#[export] Instance M_ret : MRet M := fun A a w => Ok (a, w).
#[export] Instance M_bind : MBind M := fun A B k m w =>
  match m w with Ok (a, w') => k a w' | Raise e => Raise e end.
#[export] Instance M_fmap : FMap M := fun A B f m w =>
  match m w with Ok (a, w') => Ok (f a, w') | Raise e => Raise e end.

Definition raiseM {A} (e : exn) : M A := fun _ => Raise e.
Definition guard (c : bool) (e : exn) : M unit := if c then raiseM e else mret tt.
Definition lift {A} (r : res A) : M A := fun w => match r with Ok a => Ok (a, w) | Raise e => Raise e end.

Section env.
Context `{Env}.

(** [new_uuid7()], [datetime.now(UTC)] and [int(time.time())]. *)
Definition new_uuid : M uuid := fun w => Ok (fresh_uuid (tick w), {| db := db w; tick := S (tick w) |}).
Definition now : M Z := fun w => Ok (clock (tick w), {| db := db w; tick := S (tick w) |}).
Definition unix_time : M Z := fun w => Ok (clock (tick w) / 1000000, {| db := db w; tick := S (tick w) |}).
End env.

Section table.
Context {R : Type} `{Table R}.

(** [select(R).where(p)], all rows. *)
Definition select (p : R -> bool) : M (list R) := fun w => Ok (keep p (rows (db w)), w).

Definition scalar_one_or_none {A} (l : list A) : res (option A) :=
  match l with [] => Ok None | [x] => Ok (Some x) | _ => Raise MultipleResultsFound end.

Definition scalar_one {A} (l : list A) : res A :=
  match l with [] => Raise NoResultFound | [x] => Ok x | _ => Raise MultipleResultsFound end.

Definition select_one (p : R -> bool) : M R := l ← select p; lift (scalar_one l).
Definition select_opt (p : R -> bool) : M (option R) := l ← select p; lift (scalar_one_or_none l).

(** [order_by(key.desc())]: the rows the query returns, latest first; rows of
    one key keep their order, which the database does not promise. *)
Definition order_desc (key : R -> Z) (l : list R) : list R := sort_by (fun a b => key b <=? key a) l.
Definition order_asc (key : R -> Z) (l : list R) : list R := sort_by (fun a b => key a <=? key b) l.

(** [db.add(row)] and its flush. *)
Definition add (r : R) : M unit := fun w =>
  match first (fun r' => if clash r' r then true else false) (rows (db w)) with
  | Some r' => Raise (IntegrityError (default "" (clash r' r)))
  | None => Ok (tt, {| db := set_rows (rows (db w) ++ [r]) (db w); tick := tick w |})
  end.

(** Assigning to attributes of the object whose primary key is [id]. *)
Definition update (id : uuid) (f : R -> R) : M unit := fun w =>
  Ok (tt, {| db := set_rows (map (fun r => if row_id r =? id then f r else r) (rows (db w))) (db w);
             tick := tick w |}).

(** A set-based UPDATE. *)
Definition update_where (p : R -> bool) (f : R -> R) : M Z := fun w =>
  Ok (Z.of_nat (length (keep p (rows (db w)))),
      {| db := set_rows (map (fun r => if p r then f r else r) (rows (db w))) (db w); tick := tick w |}).

(** [db.delete(row)]. *)
Definition delete_rows (p : R -> bool) : M unit := fun w =>
  Ok (tt, {| db := set_rows (keep (fun r => negb (p r)) (rows (db w))) (db w); tick := tick w |}).
End table.

(** A statement the database runs as a whole: a function on the rows. *)
Definition statement {A} (f : Db -> A * Db) : M A := fun w =>
  let '(a, d) := f (db w) in Ok (a, {| db := d; tick := tick w |}).

(** [for x in l: body]. *)
Fixpoint forM {A} (l : list A) (body : A -> M unit) : M unit :=
  match l with [] => mret tt | x :: l => _ ← body x; forM l body end.

Fixpoint mapM {A B} (f : A -> M B) (l : list A) : M (list B) :=
  match l with [] => mret [] | x :: l => y ← f x; ys ← mapM f l; mret (y :: ys) end.

(** [run m w]: the value and the rows a request leaves: those of before when it
    raises. *)
Definition commit {A} (m : M A) (w : World) : res A * World :=
  match m w with Ok (a, w') => (Ok a, w') | Raise e => (Raise e, w) end.

(** ** Reasoning *)

(** A call that evaluates to a value returned it. *)
Lemma returned {A} (r : res A) : is_ok r = true -> exists a, r = Ok a.
Proof. destruct r; [eauto|discriminate]. Qed.

Lemma M_bind_Ok {A B} (m : M A) (k : A -> M B) w b w' :
  (m ≫= k) w = Ok (b, w') <-> exists a w1, m w = Ok (a, w1) /\ k a w1 = Ok (b, w').
Proof.
  unfold mbind, M_bind. destruct (m w) as [[a w1]|e]; split.
  - eauto.
  - intros (a' & w2 & [= <- <-] & Hk). exact Hk.
  - discriminate.
  - intros (a' & w2 & [=] & _).
Qed.

Lemma M_bind_Raise {A B} (m : M A) (k : A -> M B) w e :
  (m ≫= k) w = Raise e <-> m w = Raise e \/ exists a w1, m w = Ok (a, w1) /\ k a w1 = Raise e.
Proof. unfold mbind, M_bind. destruct (m w) as [[a w1]|e']; naive_solver. Qed.

Lemma M_bind_step {A B} (m : M A) (k : A -> M B) w a w1 :
  m w = Ok (a, w1) -> (m ≫= k) w = k a w1.
Proof. unfold mbind, M_bind. by intros ->. Qed.

Lemma M_bind_fail {A B} (m : M A) (k : A -> M B) w e : m w = Raise e -> (m ≫= k) w = Raise e.
Proof. unfold mbind, M_bind. by intros ->. Qed.

Lemma M_ret_Ok {A} (a b : A) w w' : (mret a : M A) w = Ok (b, w') <-> b = a /\ w' = w.
Proof. unfold mret, M_ret. naive_solver. Qed.

Lemma guard_Ok c e w u w' : guard c e w = Ok (u, w') <-> c = false /\ w' = w.
Proof. unfold guard, raiseM, mret, M_ret. destruct c, u; naive_solver. Qed.

Lemma lift_Ok {A} (r : res A) w a w' : lift r w = Ok (a, w') <-> r = Ok a /\ w' = w.
Proof. unfold lift. destruct r; naive_solver. Qed.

**Required work:**
Begin with the line that contains "m w = Ok (a, w1) -> (m ≫= k) w = k a w1." and end with the last line of the records; set down every line in that span exactly, and nothing else.

**Task result:**
  m w = Ok (a, w1) -> (m ≫= k) w = k a w1.
Proof. unfold mbind, M_bind. by intros ->. Qed.

Lemma M_bind_fail {A B} (m : M A) (k : A -> M B) w e : m w = Raise e -> (m ≫= k) w = Raise e.
Proof. unfold mbind, M_bind. by intros ->. Qed.

Lemma M_ret_Ok {A} (a b : A) w w' : (mret a : M A) w = Ok (b, w') <-> b = a /\ w' = w.
Proof. unfold mret, M_ret. naive_solver. Qed.

Lemma guard_Ok c e w u w' : guard c e w = Ok (u, w') <-> c = false /\ w' = w.
Proof. unfold guard, raiseM, mret, M_ret. destruct c, u; naive_solver. Qed.

Lemma lift_Ok {A} (r : res A) w a w' : lift r w = Ok (a, w') <-> r = Ok a /\ w' = w.
Proof. unfold lift. destruct r; naive_solver. Qed.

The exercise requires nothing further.